- **Aim of the task**: Copy out, from the data below, each line in which the word "option" occurs.

- **Input data**:
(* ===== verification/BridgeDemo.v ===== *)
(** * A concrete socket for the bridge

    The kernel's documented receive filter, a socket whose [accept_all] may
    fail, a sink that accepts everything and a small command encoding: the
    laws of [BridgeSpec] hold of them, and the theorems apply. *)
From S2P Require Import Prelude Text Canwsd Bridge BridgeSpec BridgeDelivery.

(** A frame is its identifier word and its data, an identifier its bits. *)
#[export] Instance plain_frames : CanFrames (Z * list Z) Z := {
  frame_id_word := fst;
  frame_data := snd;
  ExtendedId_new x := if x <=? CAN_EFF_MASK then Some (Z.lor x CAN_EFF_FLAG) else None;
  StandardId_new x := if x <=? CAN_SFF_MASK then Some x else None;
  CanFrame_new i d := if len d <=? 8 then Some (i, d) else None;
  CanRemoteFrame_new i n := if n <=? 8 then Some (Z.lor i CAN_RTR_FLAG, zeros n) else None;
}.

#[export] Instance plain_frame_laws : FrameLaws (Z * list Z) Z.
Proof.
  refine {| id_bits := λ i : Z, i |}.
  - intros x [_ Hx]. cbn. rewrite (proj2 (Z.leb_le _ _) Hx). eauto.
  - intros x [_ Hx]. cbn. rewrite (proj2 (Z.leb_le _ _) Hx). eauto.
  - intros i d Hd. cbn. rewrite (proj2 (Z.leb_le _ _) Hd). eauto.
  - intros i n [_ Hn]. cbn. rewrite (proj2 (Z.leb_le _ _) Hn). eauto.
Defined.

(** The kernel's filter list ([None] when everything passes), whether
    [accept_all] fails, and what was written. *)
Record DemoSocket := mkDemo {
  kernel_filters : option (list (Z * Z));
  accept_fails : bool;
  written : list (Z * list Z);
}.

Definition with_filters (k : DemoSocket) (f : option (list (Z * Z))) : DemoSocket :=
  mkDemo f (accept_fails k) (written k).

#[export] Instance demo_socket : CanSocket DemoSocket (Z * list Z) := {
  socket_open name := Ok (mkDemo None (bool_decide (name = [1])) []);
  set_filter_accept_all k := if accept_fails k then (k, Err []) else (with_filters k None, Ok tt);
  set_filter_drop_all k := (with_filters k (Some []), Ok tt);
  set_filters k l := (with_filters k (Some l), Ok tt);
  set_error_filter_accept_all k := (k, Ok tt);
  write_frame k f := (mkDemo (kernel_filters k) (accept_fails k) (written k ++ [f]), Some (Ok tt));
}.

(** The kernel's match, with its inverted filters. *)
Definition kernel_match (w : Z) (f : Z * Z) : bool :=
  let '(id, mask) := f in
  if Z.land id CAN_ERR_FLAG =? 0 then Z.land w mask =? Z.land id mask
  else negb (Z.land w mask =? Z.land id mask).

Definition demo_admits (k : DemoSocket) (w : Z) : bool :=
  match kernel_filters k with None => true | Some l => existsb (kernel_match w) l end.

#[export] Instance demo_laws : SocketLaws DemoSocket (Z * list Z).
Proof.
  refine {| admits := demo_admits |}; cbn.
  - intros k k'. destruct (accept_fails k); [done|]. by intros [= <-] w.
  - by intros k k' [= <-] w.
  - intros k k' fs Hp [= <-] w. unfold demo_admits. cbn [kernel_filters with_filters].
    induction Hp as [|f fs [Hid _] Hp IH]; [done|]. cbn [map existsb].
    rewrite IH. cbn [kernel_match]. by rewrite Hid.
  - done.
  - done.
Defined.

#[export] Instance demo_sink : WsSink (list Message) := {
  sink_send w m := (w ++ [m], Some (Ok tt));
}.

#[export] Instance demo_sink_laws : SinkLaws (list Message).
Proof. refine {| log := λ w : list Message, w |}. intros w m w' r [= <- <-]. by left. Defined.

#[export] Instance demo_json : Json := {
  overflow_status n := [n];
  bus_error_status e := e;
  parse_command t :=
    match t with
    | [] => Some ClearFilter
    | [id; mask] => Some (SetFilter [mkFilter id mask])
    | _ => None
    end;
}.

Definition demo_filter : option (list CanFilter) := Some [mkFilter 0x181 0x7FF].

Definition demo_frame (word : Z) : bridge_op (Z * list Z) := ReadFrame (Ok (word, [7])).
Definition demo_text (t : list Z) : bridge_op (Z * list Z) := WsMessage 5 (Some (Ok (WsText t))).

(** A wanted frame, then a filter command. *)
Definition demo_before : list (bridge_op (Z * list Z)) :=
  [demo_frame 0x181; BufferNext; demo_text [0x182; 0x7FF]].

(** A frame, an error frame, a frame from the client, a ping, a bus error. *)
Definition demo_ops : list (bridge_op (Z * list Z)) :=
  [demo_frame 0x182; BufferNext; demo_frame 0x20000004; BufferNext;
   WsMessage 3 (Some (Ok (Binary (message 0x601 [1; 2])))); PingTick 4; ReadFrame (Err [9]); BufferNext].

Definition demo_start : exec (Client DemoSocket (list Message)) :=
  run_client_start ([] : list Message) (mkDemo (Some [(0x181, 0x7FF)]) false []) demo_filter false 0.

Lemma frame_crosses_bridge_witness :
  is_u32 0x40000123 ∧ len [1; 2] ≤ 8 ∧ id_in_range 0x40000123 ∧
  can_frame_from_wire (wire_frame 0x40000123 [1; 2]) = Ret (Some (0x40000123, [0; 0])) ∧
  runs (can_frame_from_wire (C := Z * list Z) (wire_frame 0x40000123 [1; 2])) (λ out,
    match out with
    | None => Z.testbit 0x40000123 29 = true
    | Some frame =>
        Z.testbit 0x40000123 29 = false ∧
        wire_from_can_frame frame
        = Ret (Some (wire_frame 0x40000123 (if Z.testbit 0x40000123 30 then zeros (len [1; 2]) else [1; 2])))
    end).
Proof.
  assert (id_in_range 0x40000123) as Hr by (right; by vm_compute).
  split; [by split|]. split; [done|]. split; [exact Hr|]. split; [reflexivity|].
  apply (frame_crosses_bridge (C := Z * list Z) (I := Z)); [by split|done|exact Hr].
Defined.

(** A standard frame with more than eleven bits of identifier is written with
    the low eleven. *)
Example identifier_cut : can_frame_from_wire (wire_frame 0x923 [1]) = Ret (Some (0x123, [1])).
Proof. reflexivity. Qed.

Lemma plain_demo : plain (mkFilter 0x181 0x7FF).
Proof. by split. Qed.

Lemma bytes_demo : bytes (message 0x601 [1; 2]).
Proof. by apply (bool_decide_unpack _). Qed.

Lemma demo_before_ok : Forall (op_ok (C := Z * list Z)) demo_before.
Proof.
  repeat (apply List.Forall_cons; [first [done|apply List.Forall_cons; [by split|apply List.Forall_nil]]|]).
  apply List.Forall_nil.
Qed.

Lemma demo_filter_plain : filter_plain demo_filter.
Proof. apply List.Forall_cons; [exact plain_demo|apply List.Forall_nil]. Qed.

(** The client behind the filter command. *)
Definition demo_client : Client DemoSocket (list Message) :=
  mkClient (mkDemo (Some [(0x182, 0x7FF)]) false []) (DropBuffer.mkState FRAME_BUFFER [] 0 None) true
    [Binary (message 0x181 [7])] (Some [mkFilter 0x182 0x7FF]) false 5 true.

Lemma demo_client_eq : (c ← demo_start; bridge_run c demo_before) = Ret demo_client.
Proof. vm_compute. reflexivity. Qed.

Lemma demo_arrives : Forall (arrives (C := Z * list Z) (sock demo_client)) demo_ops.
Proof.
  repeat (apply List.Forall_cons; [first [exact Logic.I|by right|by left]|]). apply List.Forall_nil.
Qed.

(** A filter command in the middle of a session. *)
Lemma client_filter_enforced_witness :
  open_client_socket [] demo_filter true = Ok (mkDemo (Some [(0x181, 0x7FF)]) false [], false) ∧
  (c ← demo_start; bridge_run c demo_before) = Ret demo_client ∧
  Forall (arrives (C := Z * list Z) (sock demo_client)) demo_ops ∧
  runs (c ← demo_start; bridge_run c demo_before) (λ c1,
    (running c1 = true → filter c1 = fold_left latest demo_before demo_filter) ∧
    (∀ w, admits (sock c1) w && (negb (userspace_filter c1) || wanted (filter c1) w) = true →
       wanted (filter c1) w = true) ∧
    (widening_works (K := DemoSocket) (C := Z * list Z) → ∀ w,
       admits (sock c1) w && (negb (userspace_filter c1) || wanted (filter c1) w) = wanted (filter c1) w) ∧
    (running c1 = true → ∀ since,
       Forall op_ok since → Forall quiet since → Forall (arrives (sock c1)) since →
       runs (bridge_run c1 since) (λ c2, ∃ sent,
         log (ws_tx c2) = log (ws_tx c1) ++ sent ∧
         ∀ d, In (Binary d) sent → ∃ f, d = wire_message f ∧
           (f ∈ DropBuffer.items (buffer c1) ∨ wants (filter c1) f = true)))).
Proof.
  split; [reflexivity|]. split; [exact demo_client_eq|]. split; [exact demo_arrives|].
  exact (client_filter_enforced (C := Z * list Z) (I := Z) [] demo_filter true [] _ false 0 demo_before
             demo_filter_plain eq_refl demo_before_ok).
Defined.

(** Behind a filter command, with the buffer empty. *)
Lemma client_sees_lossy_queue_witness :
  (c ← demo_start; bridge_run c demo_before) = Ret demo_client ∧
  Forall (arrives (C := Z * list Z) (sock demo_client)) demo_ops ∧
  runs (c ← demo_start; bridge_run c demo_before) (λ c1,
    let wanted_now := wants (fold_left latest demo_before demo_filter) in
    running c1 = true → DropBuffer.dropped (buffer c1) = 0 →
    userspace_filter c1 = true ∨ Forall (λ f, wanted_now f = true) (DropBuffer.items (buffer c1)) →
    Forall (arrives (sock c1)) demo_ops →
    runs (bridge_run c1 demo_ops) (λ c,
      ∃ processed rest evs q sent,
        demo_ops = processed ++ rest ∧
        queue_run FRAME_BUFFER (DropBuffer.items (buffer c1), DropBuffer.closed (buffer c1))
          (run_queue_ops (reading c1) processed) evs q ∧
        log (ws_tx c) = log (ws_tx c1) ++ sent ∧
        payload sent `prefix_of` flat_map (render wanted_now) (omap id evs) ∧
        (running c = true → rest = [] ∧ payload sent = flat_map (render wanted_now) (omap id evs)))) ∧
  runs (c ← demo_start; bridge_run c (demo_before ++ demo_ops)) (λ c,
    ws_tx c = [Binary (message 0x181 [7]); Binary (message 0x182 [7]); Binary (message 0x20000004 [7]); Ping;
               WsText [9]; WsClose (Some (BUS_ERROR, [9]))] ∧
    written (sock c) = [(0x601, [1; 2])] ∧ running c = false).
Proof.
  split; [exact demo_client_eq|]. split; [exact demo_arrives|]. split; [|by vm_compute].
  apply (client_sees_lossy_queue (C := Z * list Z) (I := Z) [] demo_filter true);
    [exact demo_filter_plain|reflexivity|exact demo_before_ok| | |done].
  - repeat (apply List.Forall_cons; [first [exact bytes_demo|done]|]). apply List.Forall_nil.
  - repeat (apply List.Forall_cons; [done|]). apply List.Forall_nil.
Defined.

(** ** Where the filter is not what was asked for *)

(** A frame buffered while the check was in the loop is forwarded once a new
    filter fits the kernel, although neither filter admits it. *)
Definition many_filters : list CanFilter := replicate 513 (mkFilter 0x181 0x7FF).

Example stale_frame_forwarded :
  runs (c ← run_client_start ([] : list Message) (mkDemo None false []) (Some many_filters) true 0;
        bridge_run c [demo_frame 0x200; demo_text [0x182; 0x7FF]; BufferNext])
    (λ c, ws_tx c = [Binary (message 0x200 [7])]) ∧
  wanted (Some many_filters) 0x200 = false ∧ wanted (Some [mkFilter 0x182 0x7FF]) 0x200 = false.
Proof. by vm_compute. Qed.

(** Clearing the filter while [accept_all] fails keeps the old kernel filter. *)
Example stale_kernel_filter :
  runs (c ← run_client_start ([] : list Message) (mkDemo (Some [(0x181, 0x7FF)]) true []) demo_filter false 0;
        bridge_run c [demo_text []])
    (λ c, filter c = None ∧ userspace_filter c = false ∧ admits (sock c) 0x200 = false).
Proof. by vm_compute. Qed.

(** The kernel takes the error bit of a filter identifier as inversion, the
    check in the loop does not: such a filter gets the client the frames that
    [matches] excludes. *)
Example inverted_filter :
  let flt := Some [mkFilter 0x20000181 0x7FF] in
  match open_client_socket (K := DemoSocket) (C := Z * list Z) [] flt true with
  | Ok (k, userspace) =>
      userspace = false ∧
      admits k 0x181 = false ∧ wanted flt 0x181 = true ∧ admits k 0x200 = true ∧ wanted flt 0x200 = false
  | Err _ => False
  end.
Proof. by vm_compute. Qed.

- **Response area**:
  kernel_filters : option (list (Z * Z));
Definition with_filters (k : DemoSocket) (f : option (list (Z * Z))) : DemoSocket :=
Definition demo_filter : option (list CanFilter) := Some [mkFilter 0x181 0x7FF].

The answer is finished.